By John Ingold | Colorado Sun
There are now only seven days left in Colorado’s legislative session. But lawmakers and other state officials have for weeks been bracing for the possibility of coming back to the Capitol later this year to deal with potential federal cuts to Medicaid likely to be included in Congressional Republicans’ still-being-written budget proposal.
“There certainly are a lot of indicators that would suggest that we might end up having to come back in the event that there’s a dramatic cut to Medicaid,” state Sen. Judy Amabile, a Boulder Democrat and member of the legislature’s Joint Budget Committee, said last month, as first reported in The Colorado Sun’s politics newsletter, The Unaffiliated.
Speaking to a group of health care leaders earlier this month, Gov. Jared Polis’ budget director put it a little more bluntly. The director, Mark Ferrandino, said the state is estimating up to $1 billion in cuts to Colorado’s federal Medicaid funding under proposals being discussed in Washington, D.C..
“Just to be clear to everyone,” Ferrandino said, “if that’s the cut, we are not backfilling, which means we have to make cuts both in Medicaid and other places in the state budget to deal with it.”
Medicaid is the state’s most expensive program. The agency that runs the program has an $18 billion budget for next year.

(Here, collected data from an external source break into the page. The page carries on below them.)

Lemma handleSearchChange_typed now q w w' : tb_typed w → handleSearchChange now q w = Some w' → tb_typed w'.
Proof.
  intros (Hg & Hc & Hfc & Hs & Hf). unfold handleSearchChange.
  destruct (call_search _ _ _) as [si|] eqn:Hsi; [|done]. intros [= <-].
  apply call_search_coins in Hsi.
  split_and!; [done|by destruct (is_blank _)|by destruct (is_blank _)| |done].
  unfold searches in *. cbn. rewrite Forall_app, Forall_singleton in Hs. destruct Hs as [Ho Hd].
  apply Forall_app. split; [done|]. constructor; [by rewrite Hsi|done].
Qed.

Lemma searches_set_searches l w : l ≠ [] → searches (set_searches l w) = l.
Proof.
  intros Hl. destruct l as [|x l]; [done|]. unfold searches. cbn [set_searches old_searches debouncedSearch].
  symmetry. apply app_removelast_last. done.
Qed.

Lemma fire_search_typed t w w' : tb_typed w → fire_search t w = Some w' → tb_typed w'.
Proof.
  intros (Hg & Hc & Hfc & Hs & Hf). unfold fire_search.
  destruct (next_timer_from _ _) as [[i d]|]; [|done]. cbn.
  destruct (searches w !! i) as [si|] eqn:Hi; [|done]. cbn.
  assert (coins_typed (si_coins si)) as Hsi by (exact (Forall_lookup_1 _ _ _ _ Hs Hi)).
  assert (∀ st', tb_typed (set_searches (<[i:=mk_search (si_coins si) st']> (searches w)) w)) as Hw1.
  { intros st'. assert (<[i:=mk_search (si_coins si) st']> (searches w) ≠ []) as Hne.
    { intros H%(f_equal List.length). rewrite length_insert in H. apply lookup_lt_Some in Hi.
      cbn in H. lia. }
    pose proof (searches_set_searches _ w Hne) as Hss.
    destruct (<[i:=mk_search (si_coins si) st']> (searches w)) as [|x l] eqn:Hl; [done|].
    split_and!; try done. rewrite Hss, <- Hl. by apply Forall_insert. }
  destruct (deb_step search_wait (si_timer si) (DFire t)) as [[st' [q|]]|]; cbn;
    [|intros [= <-]; apply Hw1|done].
  destruct (search_callback q (si_coins si)) as [v|] eqn:Hv; intros [= <-]; [|apply Hw1].
  destruct (Hw1 st') as (? & ? & ? & ? & ?). split_and!; cbn; try done.
  exact (search_callback_typed _ _ _ Hsi Hv).
Qed.
(* ===== verification/CoinTableView.v ===== *)
(** * What the coin table renders: [src/src/components/CoinTable/CoinTable.js], lines 34-95 and 188-273

    The render of [CoinTable] is a function of its hooks: the spinner
    while [loading], the error state, or the controls and the listing,
    with the empty state for a search that found nothing and the
    pagination under a blank query.  Each listed coin is a [CoinRow],
    whose cells are printed by the formatters; a cell that throws makes
    the whole render throw (there is no error boundary).  The views keep
    the values the markup shows and the attributes computed from the
    data; class names and static text are left out.  A value React
    renders as a child ([coin.name], the rank) is kept as the JS value. *)

From Stdlib Require Import QArith Ascii.
From S2P Require Import Prelude Config JsMap Cache JsValue Adapters Search HttpClient Gateway Debounce Formatters CoinTable.
#[local] Set Warnings "-clear-no-such-hyp".
Local Open Scope string_scope.
Local Open Scope medi_scope.

(** ** [CoinRow], lines 34-73 *)

Record row_view := mk_row {
  row_key : jsval;           (* key={coin.id} *)
  row_rank : jsval;          (* coin.marketCapRank || 'N/A' *)
  row_image : jsval;
  row_name : jsval;
  row_symbol : jsval;
  row_price : string;        (* formatCurrency(coin.currentPrice) *)
  row_change_up : bool;      (* coin.priceChangePercentage24h >= 0: the green class *)
  row_change : string;       (* formatPercentage(coin.priceChangePercentage24h) *)
  row_market_cap : string;   (* formatMarketCap(coin.marketCap) *)
  row_volume : string;       (* formatMarketCap(coin.totalVolume) *)
}.

(** The cells in the order JSX evaluates them; [formatPercentage] may
    throw; [None] when a number is beyond what the formatters' model
    prints ([Formatters.toFixed]). *)
Definition CoinRow (coin : Coin) : option (result js_error row_view) :=
  let rank := js_or (marketCapRank coin) (Some (JStr "N/A")) in
  let price := formatCurrency (currentPrice coin) 2 in
  let up := num_ge (js_to_number (priceChangePercentage24h coin)) 0 in
  change ←? formatPercentage (priceChangePercentage24h coin) 2;
  mc ←? Ok <$> formatMarketCap (marketCap coin);
  vol ←? Ok <$> formatMarketCap (totalVolume coin);
  Some (Ok (mk_row (id coin) rank (image coin) (name coin) (symbol coin) price up change mc vol)).

(** [filteredCoins.map((coin) => <CoinRow .../>)]: the first row that
    throws stops the render. *)
Fixpoint render_rows (l : list Coin) : option (result js_error (list row_view)) :=
  match l with
  | [] => Some (Ok [])
  | c :: l' => v ←? CoinRow c; vs ←? render_rows l'; Some (Ok (v :: vs))
  end.

(** ** [Pagination], lines 75-95 *)

Record pagination_view := mk_pagination {
  pg_prev_disabled : bool;
  pg_current : Z;
  pg_total : Z;
  pg_next_disabled : bool;
}.

Definition Pagination (s : table) : pagination_view :=
  mk_pagination (prev_disabled s) (currentPage s) (totalPages s) (next_disabled s).

(** ** The render, lines 188-273 *)

Inductive table_view :=
  | TSpinner
  | TError (title : string) (message : json)
  | TEmpty (query : string) (order : string)
  | TListing (query : string) (order : string) (rows : list row_view) (pagination : option pagination_view).

(** [filteredCoins] is a coin list in every reachable state
    ([CoinTable.table_typed]); other values are outside the model. *)
Definition render_table (s : table) : option (result js_error table_view) :=
  if loading s then Some (Ok TSpinner)
  else match error s with
  | Some (title, message) => Some (Ok (TError title message))
  | None =>
      match filteredCoins s with
      | CCoins l =>
          if (List.length l =? 0)%nat && negb (is_blank (searchQuery s))
          then Some (Ok (TEmpty (searchQuery s) (sortOrder s)))
          else
            vs ←? render_rows l;
            Some (Ok (TListing (searchQuery s) (sortOrder s) vs
                        (if is_blank (searchQuery s) then Some (Pagination s) else None)))
      | _ => None
      end
  end.

(** ** Lemmas *)

Lemma render_rows_ok l vs c :
  render_rows l = Some (Ok vs) → c ∈ l → ∃ v, CoinRow c = Some (Ok v).
Proof.
  revert vs. induction l as [|c' l IH]; intros vs; cbn; [intros _ Hc; by apply elem_of_nil in Hc|].
  destruct (CoinRow c') as [[v|e]|] eqn:Hc'; cbn; try discriminate.
  destruct (render_rows l) as [[vs'|e]|] eqn:Hr; cbn; try discriminate.
  intros _ [->|Hin]%elem_of_cons; [by exists v|]. by eapply IH.
Qed.

Lemma render_rows_length l vs : render_rows l = Some (Ok vs) → List.length vs = List.length l.
Proof.
  revert vs. induction l as [|c l IH]; intros vs; cbn; [by intros [= <-]|].
  destruct (CoinRow c) as [[v|e]|]; cbn; try discriminate.
  destruct (render_rows l) as [[vs'|e]|] eqn:Hr; cbn; try discriminate.
  intros [= <-]. cbn. by rewrite (IH vs').
Qed.

(** ** Properties *)

(** C26 (error). The adapter copies [price_change_percentage_24h]
    verbatim, and [formatPercentage] calls [value.toFixed]: one listed
    coin whose 24h change is a string (or a boolean, an array, an object)
    makes the render of the whole table throw a [TypeError], so the table
    never shows. *)
Theorem table_render_type_error s l c x :
  loading s = false → error s = None → filteredCoins s = CCoins l → c ∈ l →
  priceChangePercentage24h c = Some (JStr x) →
  ∀ v, render_table s ≠ Some (Ok v).
Proof.
  intros Hl He Hf Hc Hx v. unfold render_table. rewrite Hl, He, Hf.
  assert (CoinRow c = Some (Err (type_error "value.toFixed is not a function"))) as Hrow.
  { unfold CoinRow. by rewrite Hx. }
  assert (List.length l ≠ 0)%nat as Hn by (destruct l; [by apply elem_of_nil in Hc|done]).
  apply Nat.eqb_neq in Hn. rewrite Hn. cbn [andb].
  destruct (render_rows l) as [[vs|e]|] eqn:Hr; cbn; [|discriminate|discriminate].
  destruct (render_rows_ok _ _ _ Hr Hc) as [r Hr']. congruence.
Qed.

(** A coin whose 24h change came through the adapter as a string. *)
Definition string_change_coin : Coin :=
  mk_coin (Some (JStr "bitcoin")) (Some (JStr "btc")) (Some (JStr "Bitcoin")) None
    (Some (JNum 50000)) None (Some (JNum 1)) None None None None None (Some (JStr "1.5"))
    None None None None None None None None None None None None.

Definition string_change_table : table :=
  mk_table (CCoins [string_change_coin]) (CCoins [string_change_coin]) false None ""
    "market_cap_desc" 1 200.

Lemma table_render_type_error_witness :
  render_table string_change_table = Some (Err (type_error "value.toFixed is not a function")) ∧
  ∀ v, render_table string_change_table ≠ Some (Ok v).
Proof.
  split; [reflexivity|].
  apply (table_render_type_error string_change_table [string_change_coin] string_change_coin "1.5");
    try reflexivity. by constructor.
Defined.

More than $10 billion in that budget comes from federal funds, meaning Colorado could be facing a 10% cut in that funding if Ferrandino’s projections are correct.

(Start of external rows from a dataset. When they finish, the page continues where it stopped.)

(** * Alt-text inference for Android layout trees

    A shallow embedding of [src/data/enhanced_rule_engine.py] (the rule
    engine) and [src/data/complete_accessibility_system.py] (the layout
    parser and report builder), with the properties of the specification
    stated over it.

    Python values are modelled as follows.
    - [str] is a sequence of Unicode code points: [list N].
    - A [dict] loaded from JSON keeps insertion order, which the engine
      observes when it iterates; it is an association list with distinct
      keys ([distinct_keys]).
    - An exception is a value of [exn]; a call that may raise returns a
      [result].
    - [str.lower] depends on the Unicode tables of the Python runtime; the
      engine is parameterised over it, and [ascii_lower] is its restriction
      to strings whose only cased characters are A-Z.
    - [xml.etree.ElementTree.fromstring] is a parameter of the layout
      parser as well. *)

From Stdlib Require Import List NArith ZArith QArith Bool String Ascii Lia.
From Stdlib Require Import Sorted Permutation.
Import ListNotations.
Close Scope Q_scope.

(* ================================================================= *)
(** ** Python strings *)

Module Py.

Definition char := N.
Definition str := list char.

(** The code points of a UTF-8 byte sequence (well-formed input). *)
Fixpoint decode_utf8 (bytes : list N) : str :=
  match bytes with
  | [] => []
  | b :: rest =>
      if (b <? 128)%N then b :: decode_utf8 rest
      else if (b <? 224)%N then
        match rest with
        | b1 :: rest' =>
            ((b - 192) * 64 + (b1 - 128))%N :: decode_utf8 rest'
        | _ => []
        end
      else if (b <? 240)%N then
        match rest with
        | b1 :: b2 :: rest' =>
            ((b - 224) * 4096 + (b1 - 128) * 64 + (b2 - 128))%N
              :: decode_utf8 rest'
        | _ => []
        end
      else
        match rest with
        | b1 :: b2 :: b3 :: rest' =>
            ((b - 240) * 262144 + (b1 - 128) * 4096
             + (b2 - 128) * 64 + (b3 - 128))%N
              :: decode_utf8 rest'
        | _ => []
        end
  end.

(** A string literal of the source as a Python string. *)
Definition lit (s : string) : str :=
  decode_utf8 (List.map N_of_ascii (list_ascii_of_string s)).

Fixpoint eqb (a b : str) : bool :=
  match a, b with
  | [], [] => true
  | x :: a', y :: b' => N.eqb x y && eqb a' b'
  | _, _ => false
  end.

(** [s.startswith(p)] *)
Fixpoint startswith (p s : str) : bool :=
  match p, s with
  | [], _ => true
  | x :: p', y :: s' => N.eqb x y && startswith p' s'
  | _ :: _, [] => false
  end.

(** [sub in s] *)
Fixpoint contains (sub s : str) : bool :=
  startswith sub s ||
  match s with
  | [] => false
  | _ :: s' => contains sub s'
  end.

(** [s[n:]] for a non-negative [n] *)
Definition slice_from (n : nat) (s : str) : str := skipn n s.

(** [bool(s)]: a string is truthy when it is not empty. *)
Definition truthy (s : str) : bool :=
  match s with [] => false | _ :: _ => true end.

(** [c.isspace()]: the code points Python treats as whitespace. *)
Definition isspace (c : char) : bool :=
  (((9 <=? c) && (c <=? 13)) || ((28 <=? c) && (c <=? 32))
   || (c =? 133) || (c =? 160) || (c =? 5760)
   || ((8192 <=? c) && (c <=? 8202))
   || (c =? 8232) || (c =? 8233) || (c =? 8239) || (c =? 8287)
   || (c =? 12288))%N.

Fixpoint lstrip (s : str) : str :=
  match s with
  | c :: s' => if isspace c then lstrip s' else s
  | [] => []
  end.

(** [s.strip()] *)
Definition strip (s : str) : str := rev (lstrip (rev (lstrip s))).

(** [s.split()]: the maximal runs of non-whitespace characters.  [cur]
    holds the run being read, reversed. *)
Fixpoint split_ws_aux (cur : str) (s : str) : list str :=
  match s with
  | [] => match cur with [] => [] | _ => [rev cur] end
  | c :: s' =>
      if isspace c
      then match cur with
           | [] => split_ws_aux [] s'
           | _ => rev cur :: split_ws_aux [] s'
           end
      else split_ws_aux (c :: cur) s'
  end.

Definition split_ws (s : str) : list str := split_ws_aux [] s.

(** [s.split(sep)] for a one-character separator: never the empty list. *)
Fixpoint split_on_aux (sep : char) (cur : str) (s : str) : list str :=
  match s with
  | [] => [rev cur]
  | c :: s' =>
      if N.eqb c sep
      then rev cur :: split_on_aux sep [] s'
      else split_on_aux sep (c :: cur) s'
  end.

Definition split_on (sep : char) (s : str) : list str :=
  split_on_aux sep [] s.

(** [sep.join(parts)] *)
Fixpoint join (sep : str) (parts : list str) : str :=
  match parts with
  | [] => []
  | [p] => p
  | p :: rest => p ++ sep ++ join sep rest
  end.

(** The order of [<] on strings: lexicographic on code points. *)
Fixpoint compare (a b : str) : comparison :=
  match a, b with
  | [], [] => Eq
  | [], _ :: _ => Lt
  | _ :: _, [] => Gt
  | x :: a', y :: b' =>
      match N.compare x y with
      | Eq => compare a' b'
      | o => o
      end
  end.

(** The order of [<] on lists of strings. *)
Fixpoint compare_list (a b : list str) : comparison :=
  match a, b with
  | [], [] => Eq
  | [], _ :: _ => Lt
  | _ :: _, [] => Gt
  | x :: a', y :: b' =>
      match compare x y with
      | Eq => compare_list a' b'
      | o => o
      end
  end.

(** [str.lower] on strings whose only cased characters are A-Z. *)
Definition ascii_lower (s : str) : str :=
  List.map (fun c => if (65 <=? c) && (c <=? 90) then c + 32 else c)%N s.

(** Exceptions the modelled code can raise. *)
Inductive exn : Type :=
| IndexError
| KeyError
| ParseError
| OSError
| ZeroDivisionError
| UnicodeEncodeError.

Inductive result (A : Type) : Type :=
| Ok (a : A)
| Raise (e : exn).

Arguments Ok {A} a.
Arguments Raise {A} e.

Colorado contributes about $5 billion to the Medicaid program out of the state’s general fund, making it the largest source of general fund spending. When Ferrandino says the state will not backfill, he means the state won’t chip in more general fund money to make up for the possible federal cuts. There just isn’t enough cash to do so.
This is especially true because next year will see another tight budget, regardless of what happens at the federal level. Ferrandino described what lawmakers did this year to close a $1.2 billion budget gap as essentially punting the problem into next year.